An expression is const-chunkable if it is either a valarray of an Altivec type, a scalar of an Altivec type or an expression containing only such valarrays and scalars, arithmetic operators and transcendental functions.
What kinds of valarray expressions will take the express lane of Altivec optimization? It all comes down to the chunk.
The Altivec optimization is invoked whenever a const-chunkable expression constructs or is assigned to a chunkable expression, or a const-chunkable expression is summarized using sum, min or max.
Currently, only Altivec base types are optimizable: char, unsigned char, short, unsigned short, long, unsigned long and float. I expect to add some more types to the list eventually: long long, unsigned long long and certain std::complex types.
A chunkable expression is an l-value that can be written to in chunks. Only valarrays of Altivec types and std::valarray <bool>
are chunkable.
A const-chunkable expression is an r-value that can be read from in chunks. An expression is const-chunkable if it is either a valarray of an Altivec type, a scalar of an Altivec type or an expression containing only such valarrays and scalars, arithmetic operators and transcendental functions except for certain boolean expressions.
The following sorts of expressions are unchunkable (neither chunkable nor const-chunkable) and thus wont be optimized:
For example:
std::valarray <float> vf1, vf2, vf3;
std::valarray <double> vd1, vd2, vd3;
vf1 // const-chunkable, Altivec base type
vf1 * vf2 + vf3 // const-chunkable, only arithmetic
cos (vf1) + sin (vf2) // const-chunkable, arithmetic and transcendental
vd1 // unchunkable, not Altivec base type
vd1 * vd2 + vd3 // unchunkable, not Altivec base type
vf1 [vl1] // unchunkable, indirect subset
vf1 [vf2 == vf3] // unchunkable, mask subset
C++ has the type bool which usually has the same size as the processor word size, so for the PowerPC it is 4 bytes long. Though a bool is either true or false, you can actually store any word-sized integer in a bool variable. C++ simply treats zero values as false, and nonzero values as true.
Altivec introduces the concept of sized booleans booleans that are either 1, 2 or 4 bytes long. These are the results of various boolean-valued Altivec functions based on the element size, and have to have all bits 0 or 1.
Ive encapsulated these sized booleans in the macstl::boolean
template.
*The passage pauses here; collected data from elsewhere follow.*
Lemma nary_loop_collect (st : list Var) (vars : board) (size : Z)
    (l : list Z) :
  for_each (λ cons index,
              rowCon ← helper_nary_ad_constraint st index size vars true;
              colCon ← helper_nary_ad_constraint st index size vars false;
              Some (cons ++ [rowCon] ++ [colCon]))
           [] l
  = b ← for_each (grid_step size) (st, vars, []) l; Some b.2.
Proof.
  rewrite grid_loop_collect.
  rewrite (for_each_collect (λ index,
    rowCon ← helper_nary_ad_constraint st index size vars true;
    colCon ← helper_nary_ad_constraint st index size vars false;
    Some [rowCon; colCon])).
  - by destruct (mapM _ l).
  - intros cons x.
    destruct (helper_nary_ad_constraint st x size vars true); simpl; [|done].
    by destruct (helper_nary_ad_constraint st x size vars false).
Qed.

Lemma nary_grid_layout (g : list (list Z)) (N : Z) :
  grid_size g = Some N →
  ∃ ys,
    nary_ad_grid g
    = Some (make_csp N (make_vars (make_dom N)).1 (make_vars (make_dom N)).2
                     (mjoin ys), (make_vars (make_dom N)).2)
    ∧ Forall2 (line_pair (make_vars (make_dom N)).1
                         (make_vars (make_dom N)).2)
              (seq 0 (Z.to_nat N)) ys.
Proof.
  intros HN. unfold nary_ad_grid. rewrite HN. simpl.
  pose proof (make_vars_square (make_dom N)) as Hsq.
  rewrite make_dom_length in Hsq.
  destruct (make_vars (make_dom N)) as [st vars]. simpl in *.
  rewrite nary_loop_collect.
  destruct (decide (0 ≤ N)) as [Hpos|Hneg].
  - destruct (grid_loop_lines _ st vars [] Hsq) as (ys & Hloop & Hys).
    rewrite Z2Nat.id in Hloop by done. rewrite Hloop. simpl.
    by exists ys.
  - rewrite range_nonpos by lia. simpl. exists [].
    split; [done|]. replace (Z.to_nat N) with 0%nat by lia. constructor.
Qed.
For example, where vs1
and vs2
are vector signed shorts, then vec_eq (vs1, vs2)
is a vector bool short, whose elements are 2 byte sized booleans, or macstl::boolean <short>
objects.
These differences complicate boolean expressions somewhat.
First, expressions that combine differently sized boolean chunks are not const-chunkable at all, since the corresponding Altivec types would have different numbers of elements.
Second, while std::valarray <bool>
is chunkable, it is not const-chunkable: while you can write chunks into a std::valarray <bool>
from some boolean expression, you cant read chunks from an expression involving std::valarray <bool>
. I put this restriction in because each std::valarray <bool>
element can store an arbitrary integer thanks to its C++ legacy, but Altivec would expect it to have all bits 1 or 0.
But even though they are not optimized for Altivec, the scalar code they produce will still be clean and tight.
Third, even if a boolean expression is const-chunkable, it must have long-sized chunks to construct or assign to a std::valarray <bool>
. This follows from the fact that bool is actually long-sized on the PowerPC. The other kinds of const-chunkable expressions may still be summarized, or construct or be assigned to std::valarray <macstl::boolean <T> >
, where T
is either char
, short
or long
.
For example:
std::valarray <bool> vb1, vb2;
std::valarray <float> vf1, vf2;
std::valarray <short> vs1, vs2;
bool b;
vb1 = vf1 == vf2; // optimized, since expression has long-sized chunks
vb1 = vs1 == vs2; // not optimized, since expression has short-sized chunks
vb1 = (vf1 == vf2) && (vs1 == vs2);
// not optimized, combining different sized chunks
vb2 = vb1; // not optimized, vb1 not const-chunkable
vb2 = vb1 && (vf1 == vf2); // not optimized, vb1 not const-chunkable
b = (vf1 == vf2).sum (); // optimized, vf1 == vf2 is const-chunkable
b = (vs1 == vs2).sum (); // optimized, vs1 == vs2 is const-chunkable
b = ((vf1 == vf2) && (vs1 == vs2)).sum (); // not optimized, combining different sized chunks
Benchmarks have shown that trying to optimize unchunkable expressions didnt yield much of a performance gain over scalar code. But even though they are not optimized for Altivec, the scalar code they produce will still be clean and tight.
In the future, I may investigate making more of these chunkable.